Plus jeune femme jamais élue au Congrès des États-Unis, bête noire de la droite conservatrice, égérie de la gauche progressiste et véritable épine dans le pied de l’establishment démocrate, Alexandria Ocasio-Cortez déchaîne les passions et bouscule la scène politique américaine. Portrait de la nouvelle star de la gauche radicale, par Politicoboy.

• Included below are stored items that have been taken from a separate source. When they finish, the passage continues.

Lemma delete_page_cases (id : string) (st : state) :
  delete_page id st = (Raise (HTTPException 400 "Invalid id"), st)
  ∨ (∃ o, Codec.ObjectId id = Some o ∧ absent_id o (page (db st))
      ∧ delete_page id st =
          (Raise (HTTPException 404 "Page not found"),
           State (Store (workspace (db st)) (page (db st))
                        (List.filter (λ d, negb (has_page_id id d))
                                     (block (db st)))
                        (next_oid (db st)))
                 (log st ++ [ADeleteOne Page; ADeleteMany Block])))
  ∨ ∃ o i d,
      Codec.ObjectId id = Some o
      ∧ first_at (matches {[ "_id" := VOid o ]}) (page (db st)) i d
      ∧ delete_page id st =
          (Ok (RDoc {[ "deleted" := VBool true ]}),
           State (Store (workspace (db st)) (delete i (page (db st)))
                        (List.filter (λ d, negb (has_page_id id d))
                                     (block (db st)))
                        (next_oid (db st)))
                 (log st ++ [ADeleteOne Page; ADeleteMany Block])).
Proof.
  destruct (Codec.ObjectId id) as [o|] eqn:Ho.
  - destruct (first_at_or_absent o (page (db st))) as [Hno|(i & e & Hat)].
    + right. left. exists o. repeat (split; [done|]).
      exact (delete_page_missing _ _ _ Ho Hno).
    + right. right. exists o, i, e. repeat (split; [done|]).
      exact (delete_page_found _ _ _ _ _ Ho Hat).
  - left. unfold delete_page. run_m.
    by rewrite (ensure_object_id_none _ _ Ho).
Qed.

Lemma delete_block_cases (id : string) (st : state) :
  delete_block id st = (Raise (HTTPException 400 "Invalid id"), st)
  ∨ delete_block id st =
      (Raise (HTTPException 404 "Block not found"),
       State (db st) (log st ++ [ADeleteOne Block]))
  ∨ ∃ i,
      delete_block id st =
        (Ok (RDoc {[ "deleted" := VBool true ]}),
         State (set_coll Block (delete i (block (db st))) (db st))
               (log st ++ [ADeleteOne Block])).
Proof.
  destruct (Codec.ObjectId id) as [o|] eqn:Ho.
  - destruct (first_at_or_absent o (block (db st))) as [Hno|(i & e & Hat)].
    + right. left. exact (delete_block_missing _ _ _ Ho Hno).
    + right. right. exists i. exact (delete_block_found _ _ _ _ _ Ho Hat).
  - left. unfold delete_block. run_m.
    by rewrite (ensure_object_id_none _ _ Ho).
Qed.

Section update_cases.
Context (c : coll) (missing : string) (id : string) (upd : doc).

Lemma update_tail_cases (st : state) :
  upd !! "_id" = None →
  apply_update c missing id upd st
    = (Raise (HTTPException 400 "Invalid id"), st)
  ∨ apply_update c missing id upd st
    = (Raise (HTTPException 404 missing),
       State (db st) (log st ++ [AUpdateOne c]))
  ∨ ∃ i d,
      get_coll c (db st) !! i = Some d
      ∧ apply_update c missing id upd st =
          (Ok (RDoc (serialize (upd ∪ d))),
           State (set_coll c (<[i := upd ∪ d]> (get_coll c (db st))) (db st))
                 (log st ++ [AUpdateOne c; AFindOne c])).
Proof.
  intros Hupd. destruct (Codec.ObjectId id) as [o|] eqn:Ho.
  - destruct (first_match (matches {[ "_id" := VOid o ]})
                (get_coll c (db st))) as [Hno|(i & d & Hat)].
    + right. left. exact (update_tail_missing _ _ _ _ _ _ Ho Hno).
    + right. right. exists i, d. split; [by destruct Hat|].
      exact (update_tail_found _ _ _ _ _ _ _ _ Hupd Ho Hat).
  - left. exact (update_tail_invalid _ _ _ _ _ Ho).
Qed.
End update_cases.

Lemma list_pages_db (w : option string) (st : state) :
  ∃ l, list_pages w st = (Ok (RList l), State (db st) (log st ++ [AFind Page])).
Proof. unfold list_pages, get_documents, find. run_m. by eexists. Qed.

Lemma list_blocks_db (p : string) (st : state) :
  ∃ r, list_blocks p st = (r, State (db st) (log st ++ [AFind Block])).
Proof.
  unfold list_blocks, get_documents, find, py_sort. run_m.
  destruct (sort_by _ _); by eexists.
Qed.

(** X16. A request that fails has inserted and updated nothing: the
    Workspaces, the Pages and the identifier generator are as before, and so
    are the Blocks, except that a Delete Page answering 404 has already
    removed the Blocks stored under its [page_id]. *)
Theorem failure_leaves_store (r : request) (st : state) (e : exn) :
  (handle r st).1 = Raise e →
  let st' := (handle r st).2 in
  workspace (db st') = workspace (db st)
  ∧ page (db st') = page (db st)
  ∧ next_oid (db st') = next_oid (db st)
  ∧ (block (db st') = block (db st)
     ∨ ∃ page_id,
         r = DeletePageReq page_id
         ∧ block (db st')
           = List.filter (λ b, negb (has_page_id page_id b)) (block (db st))).
Proof.
  intros Hfail st'. unfold st'. clear st'.
  destruct r as [p| |p|w|id u|id|p|pid|id u|id]; cbn [handle] in *.
  - rewrite create_workspace_run in Hfail. discriminate Hfail.
  - rewrite list_workspaces_run in Hfail. discriminate Hfail.
  - destruct (create_page_cases p st) as [E|[E|(o & x & _ & _ & _ & E)]];
      rewrite E in *; [by auto..|discriminate Hfail].
  - destruct (list_pages_db w st) as [l E]. rewrite E in Hfail.
    discriminate Hfail.
  - destruct (decide (not_none (UpdatePage.model_dump u) = ∅)) as [He|Hne].
    + rewrite (update_page_empty id u st He) in Hfail. discriminate Hfail.
    + rewrite (update_page_unfold id u st Hne) in *.
      destruct (update_tail_cases Page "Page not found" id _ st
                  (update_page_mapping_no_id u)) as [E|[E|(i & d & _ & E)]];
        rewrite E in *; [by auto..|discriminate Hfail].
  - destruct (delete_page_cases id st)
      as [E|[(o & _ & _ & E)|(o & i & d & _ & _ & E)]]; rewrite E in *.
    + by auto.
    + cbn [snd db workspace page block next_oid].
      repeat (split; [reflexivity|]). right. by exists id.
    + discriminate Hfail.
  - destruct (create_block_cases p st) as [E|[E|(o & x & _ & _ & _ & E)]];
      rewrite E in *; [by auto..|discriminate Hfail].
  - destruct (list_blocks_db pid st) as [r E]. rewrite E. by auto.
  - destruct (decide (not_none (UpdateBlock.model_dump u) = ∅)) as [He|Hne].
    + rewrite (update_block_empty id u st He) in Hfail. discriminate Hfail.
    + rewrite (update_block_unfold id u st Hne) in *.
      destruct (update_tail_cases Block "Block not found" id _ st
                  (update_block_mapping_no_id u)) as [E|[E|(i & d & _ & E)]];
        rewrite E in *; [by auto..|discriminate Hfail].
  - destruct (delete_block_cases id st) as [E|[E|(i & E)]];
      rewrite E in *; [by auto..|discriminate Hfail].
Qed.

Le 6 janvier 2019, la chaîne CBS diffuse en avant-première un extrait « explosif » de son interview « 60 minutes avec Alexandria Ocasio-Cortez ». Pressée d’expliquer comment elle compte financer son « green new deal », la jeune élue du Bronx évoque la possibilité d’une nouvelle tranche d’impôt sur les revenus supérieurs à 10 millions de dollars, au taux marginal de 70 %. La droite crie au scandale, repeignant sa proposition en un taux d’imposition global, jugé confiscatoire. Sean Hannity, présentateur vedette de la chaîne Fox News, s’emporte, affirmant que les multimillionnaires « ne pourront plus aller au restaurant ». Face à ce torrent de critiques, les démocrates de centre droit adoptent leur classique technique de l’autruche en attendant que l’orage passe. Les principaux organes de presse se montrent plus généreux. Le Washington Post et le New York Times saluent une proposition « en phase avec la recherche économique ».